Experience preferred for financial recruits

By Elaine Chow

This is a fortnightly series of articles focusing on the banking and financial industries

Michael Chan, vice president, sales distribution, Manulife Hong Kong
Photo: Edve Leung

The financial planning industry is generally recognised as one of the fastest growing sectors in Hong Kong and is stepping up its drive for recruits with experience and maturity. This reflects not only the prospects for overall growth, but also the fact that many target clients may feel more comfortable dealing with more seasoned professionals when discussing their financial affairs.

According to the Population Project 2002-2031 issued by the Census and Statistics Department, the proportion of Hong Kong's population aged 50 or above will grow from 24 per cent in 2004 to 41 per cent in 2024. With this major demographic shift taking place, financial institutions are keen to help individuals with constructive plans for the future, which do not rely on receiving government support.

Michael Chan, vice president, sales distribution for Manulife Hong Kong and a veteran of the industry, confirms that more financial planning professionals are needed, but stresses that his company's policy is to recruit only the best people.
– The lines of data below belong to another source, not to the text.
(** ** The records *)

(** [ValidatorDirectory]. *)
Record ValidatorDirectory := mkValidatorDirectory {
  directory : PathBuf;
  voting_keypair : option Keypair;
  withdrawal_keypair : option Keypair;
  deposit_data : option (list byte);
  attestation_slashing_protection : option PathBuf;
  block_slashing_protection : option PathBuf;
  slots_per_epoch : option N
}.

Module Builder.
(** [ValidatorDirectoryBuilder]; its fields are private to the Rust module. *)
Record ValidatorDirectoryBuilder := mkBuilder {
  directory : option PathBuf;
  voting_keypair : option Keypair;
  withdrawal_keypair : option Keypair;
  amount : option N;
  deposit_data : option (list byte);
  attestation_slashing_protection : option PathBuf;
  block_slashing_protection : option PathBuf;
  spec : option ChainSpec;
  slots_per_epoch : option N
}.
End Builder.
Import Builder (ValidatorDirectoryBuilder, mkBuilder).

(** [#[derive(Default)]]. *)
Definition default_builder : ValidatorDirectoryBuilder :=
  mkBuilder None None None None None None None None None.

(** What the block-proposal database answers for [slots_per_epoch], given
    the value the caller passes when opening or creating it. *)
Definition param_read (sp : StoredParam) (fallback : option N) : result N :=
  match sp with
  | PSet v => Ok v
  | PUnset =>
      match fallback with
      | Some v => Ok v
      | None => Err "NoSlotsPerEpochProvided"
      end
  | PUndecodable => Err "Unable to decode slots_per_epoch"
  end.

(** An open [ValidatorHistory] handle. *)
Record History := mkHistory {
  history_path : PathBuf;
  history_slots_per_epoch : result N
}.

(** ** The program *)

(** The collaborators the module uses but does not define: the process
    umask, the raw bytes of a sqlite file, the BLS library (point and
    scalar checks made when keys are decoded, deterministic test keys,
    withdrawal credentials, signing) and the deposit-transaction encoder. *)
Class Env := {
  umask : Z;
  sqlite_image : StoredParam -> list byte;
  pk_point_valid : list byte -> bool;
  sk_scalar_valid : list byte -> bool;
  generate_deterministic_keypair : nat -> Keypair;
  get_withdrawal_credentials : PublicKey -> byte -> list byte;
  create_signature : DepositData -> SecretKey -> ChainSpec -> list byte;
  empty_signature : list byte;
  encode_eth1_tx_data : DepositData -> result (list byte)
}.

Section Program.
Context `{Env}.

(** *** File-system primitives *)

(** Mode of a new file: 0o666 without the umask bits. *)
Definition default_file_mode : Z := Z.land 438 (Z.lnot umask).

(** [File::create]: creates the file, or truncates an existing one,
    which keeps its mode. *)
Definition file_create (p : PathBuf) : IO unit := fun w =>
  if parent_is_dir (fs w) p then
    match fs w !! p with
    | Some Dir => (Err "Is a directory (os error 21)", w)
    | Some (RegFile m _) => modify_fs (<[p := RegFile m []]>) (ECreate p) w
    | _ => modify_fs (<[p := RegFile default_file_mode []]>) (ECreate p) w
    end
  else (Err "No such file or directory (os error 2)", w).

(** [file.set_permissions(perm)] after [perm.set_mode(mode)]. *)
Definition file_set_mode (p : PathBuf) (mode : Z) : IO unit := fun w =>
  match fs w !! p with
  | Some (RegFile _ c) => modify_fs (<[p := RegFile mode c]>) (ESetMode p mode) w
  | _ => (Err "No such file or directory (os error 2)", w)
  end.

(** [file.write_all(bytes)]. *)
Definition file_write_all (p : PathBuf) (bytes : list byte) : IO unit := fun w =>
  match fs w !! p with
  | Some (RegFile m c) => modify_fs (<[p := RegFile m (c ++ bytes)]>) (EWrite p bytes) w
  | _ => (Err "No such file or directory (os error 2)", w)
  end.

(** [File::open]. *)
Definition file_open (p : PathBuf) : IO unit := fun w =>
  match fs w !! p with
  | Some _ => (Ok tt, w)
  | None => (Err "No such file or directory (os error 2)", w)
  end.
All the same, they plan to recruit 1,700 agents in 2005, a substantial increase on the roughly 1,000 taken on in 2004.

When asked about the attributes which applicants require, Mr Chan identifies the core characteristics: lifetime commitment to the industry and the client, integrity, selling skills, and leading by example. Besides that, candidates should have a current annual income of HK$300-400,000 and over five years working experience. Around 50 per cent of new recruits are expected to come from the banking industry with the remainder mostly from sales-related positions in other sectors.
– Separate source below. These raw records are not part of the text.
(** Reading one font: its name is looked up, then the two addresses of its
    row are translated, then the font reads itself. *)
Lemma read_font_from_rom_inr (table : EbTable) (i : nat) (font : EbFont)
    (fs fs' : list EbFont) (w : W) :
  let o := run h (read_font_from_rom from_snes_address table (i, font) fs)
             w in
  outcome o = inr fs' ->
  exists row a0 a1 tileset_offset character_widths_offset font',
    (i < 5)%nat /\
    values table !! i = Some row /\
    row !! 0%nat = Some a0 /\
    row !! 1%nat = Some a1 /\
    from_snes_address a1 = inr tileset_offset /\
    from_snes_address a0 = inr character_widths_offset /\
    fs' = <[i := font']> fs /\
    trace o = [Ev (FontFromBlock font tileset_offset character_widths_offset)
                 (inr font')].
Proof.
  cbv zeta. unfold read_font_from_rom.
  rewrite run_bind, run_lift. cbn [outcome world trace].
  destruct (getitem FONT_FILENAMES i) as [e|name] eqn:Hname; [done|].
  apply getitem_inr, lookup_lt_Some in Hname.
  rewrite run_bind, run_lift. cbn [outcome world trace].
  destruct (table_get table i 1) as [e|a1] eqn:H1; [done|].
  rewrite run_bind, run_lift. cbn [outcome world trace].
  destruct (from_snes_address a1) as [e|tileset_offset] eqn:Ht; [done|].
  rewrite run_bind, run_lift. cbn [outcome world trace].
  destruct (table_get table i 0) as [e|a0] eqn:H0; [done|].
  rewrite run_bind, run_lift. cbn [outcome world trace].
  destruct (from_snes_address a0) as [e|character_widths_offset] eqn:Hw;
    [done|].
  rewrite run_bind, run_call.
  destruct (h _ (FontFromBlock font tileset_offset character_widths_offset) w)
    as [[e|font'] w']; cbn [fst snd outcome world trace run]; [done|].
  intros Heq. injection Heq as <-.
  apply table_get_inr in H1 as (row & Hrow & Hr1).
  apply table_get_inr in H0 as (row' & Hrow' & Hr0).
  assert (row' = row) as -> by congruence.
  exists row, a0, a1, tileset_offset, character_widths_offset, font'.
  by repeat split.
Qed.

Lemma read_fonts_inr (table : EbTable) (fs : list EbFont) :
  forall (i : nat) (acc acc' : list EbFont) (w : W),
  let o := run h (for_each (enumerate_from i fs)
                    (read_font_from_rom from_snes_address table) acc) w in
  outcome o = inr acc' ->
  (i + length fs <= length acc)%nat ->
  ((i <= 5)%nat -> (i + length fs <= 5)%nat) /\
  exists ofs,
    length ofs = length fs /\
    acc' = take i acc ++ map snd ofs ++ drop (i + length fs) acc /\
    trace o = zip_with unblocked_event fs ofs /\
    forall k tileset_offset character_widths_offset font',
      ofs !! k = Some (tileset_offset, character_widths_offset, font') ->
      exists row a0 a1,
        values table !! (i + k)%nat = Some row /\
        row !! 0%nat = Some a0 /\
        row !! 1%nat = Some a1 /\
        from_snes_address a1 = inr tileset_offset /\
        from_snes_address a0 = inr character_widths_offset.
Proof.
  induction fs as [|font fs IH]; intros i acc acc' w; cbv zeta.
  - cbn [enumerate_from for_each run outcome trace length].
    intros Heq Hlen. injection Heq as <-. split; [lia|].
    exists []. rewrite Nat.add_0_r. cbn [map app]. rewrite take_drop.
    repeat split; try done.
  - cbn [enumerate_from for_each]. rewrite run_bind.
    destruct (outcome (run h (read_font_from_rom from_snes_address table
                                (i, font) acc) w)) as [e|acc1] eqn:Hstep;
      [done|].
    apply read_font_from_rom_inr in Hstep
      as (row & a0 & a1 & t & wo & font' & Hi & Hrow & Hr0 & Hr1 & Ht & Hwo
          & -> & ->).
    cbn [outcome world trace].
    intros Hrest Hlen. cbn [length] in Hlen.
    apply IH in Hrest as (Hfive & ofs & Hlo & -> & -> & Hrows);
      [|rewrite length_insert; lia].
    split; [cbn [length]; lia|].
    exists ((t, wo, font') :: ofs). cbn [length map snd].
    split; [lia|]. split; [|split; [done|]].
    + rewrite (take_S_r (<[i:=font']> acc) i font')
        by (apply list_lookup_insert_eq; lia).
      rewrite take_insert_ge by lia. rewrite drop_insert_lt by lia.
      rewrite <- !app_assoc. cbn [app].
      by replace (i + S (length fs))%nat with (S i + length fs)%nat by lia.
    + intros [|k] t' wo' f' Hk; cbn in Hk.
      * injection Hk as <- <- <-. exists row, a0, a1.
        rewrite Nat.add_0_r. by repeat split.
      * replace (i + S k)%nat with (S i + k)%nat by lia. by eapply Hrows.
Qed.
Referring to remuneration, Mr Chan mentions that the total commission from selling insurance policies may be declining because investors are looking for quicker returns and different kinds of savings plans, but the initial amount per policy sold has increased.
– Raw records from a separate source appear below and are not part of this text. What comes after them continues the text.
(** The loop body itself never touches the call depth: a turn changes it
    only if a handler does. *)
Lemma step_keeps_depth `{Package} (evm : EVM) (codehash : Z) (ret : list Z)
    (m : Machine) :
  handlers_keep_depth evm ->
  match step evm codehash ret m with
  | Next m' | Return m' _ _ => Depth (env m') = Depth (env m)
  | Fault => True
  end.
Proof.
  intros (Hfn & Hpc & Hcopy & Hsuicide). unfold step.
  set (op := GetOp (contract m) (pc m)). clearbody op.
  destruct (checkStateMod op m) as [[|] |]; try exact I; [reflexivity |].
  pose proof (calculateGasAndSize_keeps_depth (gasTable evm) op m) as Hcalc.
  destruct (calculateGasAndSize (gasTable evm) op m) as [[sz cost] m1 | e m1 |];
    try exact I; [| exact Hcalc].
  destruct (UseGas (contract m1) cost) as [c [|]]; simpl; [| exact Hcalc].
  rewrite <- Hcalc. clear Hcalc.
  set (m2 := with_mem (with_contract m1 c) (Resize (mem m1) (Uint64 sz))).
  change (Depth (env m1)) with (Depth (env m2)). clearbody m2.
  unfold dispatch, advance, jump.
  destruct (valid (jumpTable evm op)); [| reflexivity].
  destruct (fn (jumpTable evm op)) as [f |] eqn:Hf.
  { specialize (Hfn op f m2 Hf). destruct (IsReturning op); simpl; exact Hfn. }
  destruct op; repeat case_match; simplify_eq; simpl;
    try exact I; try reflexivity;
    try (rewrite Hpc; reflexivity); try (apply Hpc); try (apply Hsuicide);
    match goal with
    | Hc : opReturnDataCopy ?x = _ |- _ =>
      specialize (Hcopy x); rewrite Hc in Hcopy; exact Hcopy
    end.
Qed.

Lemma loop_keeps_depth `{Package} (fuel : nat) (evm : EVM) (codehash : Z)
    (ret out : list Z) (m m' : Machine) (err : option Error) :
  handlers_keep_depth evm ->
  loop fuel evm codehash ret m = Some (Return m' out err) ->
  Depth (env m') = Depth (env m).
Proof.
  intros Hkeep. revert m. induction fuel as [| fuel IH]; intros m Hloop;
    [discriminate |].
  simpl in Hloop. pose proof (step_keeps_depth evm codehash ret m Hkeep) as Hstep.
  destruct (step evm codehash ret m) as [m1 | m1 out1 err1 |].
  - rewrite <- Hstep. apply (IH m1 Hloop).
  - injection Hloop as -> _ _. exact Hstep.
  - discriminate.
Qed.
In 2003, the average premium per policy was HK$12,000 and this jumped to HK$15,000 last year. Since 1997, investment horizons have become noticeably shorter, with investors now thinking in terms of 10 to 20 years rather than the average 30 years of the past.

"Investment-linked products made up only five per cent of our total premium cases in 2004," Mr Chan says. "We will see a lot of growth in consumer interest in savings plans with structures similar to existing MPF plans and rates of return from five to nine per cent."

Some fresh graduates may be recruited as financial planners, but Mr Chan believes that people with appropriate working experience will have an obvious advantage. "Each person is given a sales target," he points out. "Those interested in joining the industry should really be capable of achieving 100 per cent of their annual target within eight months. The best people can sometimes achieve 50 per cent of the year's target by the second month."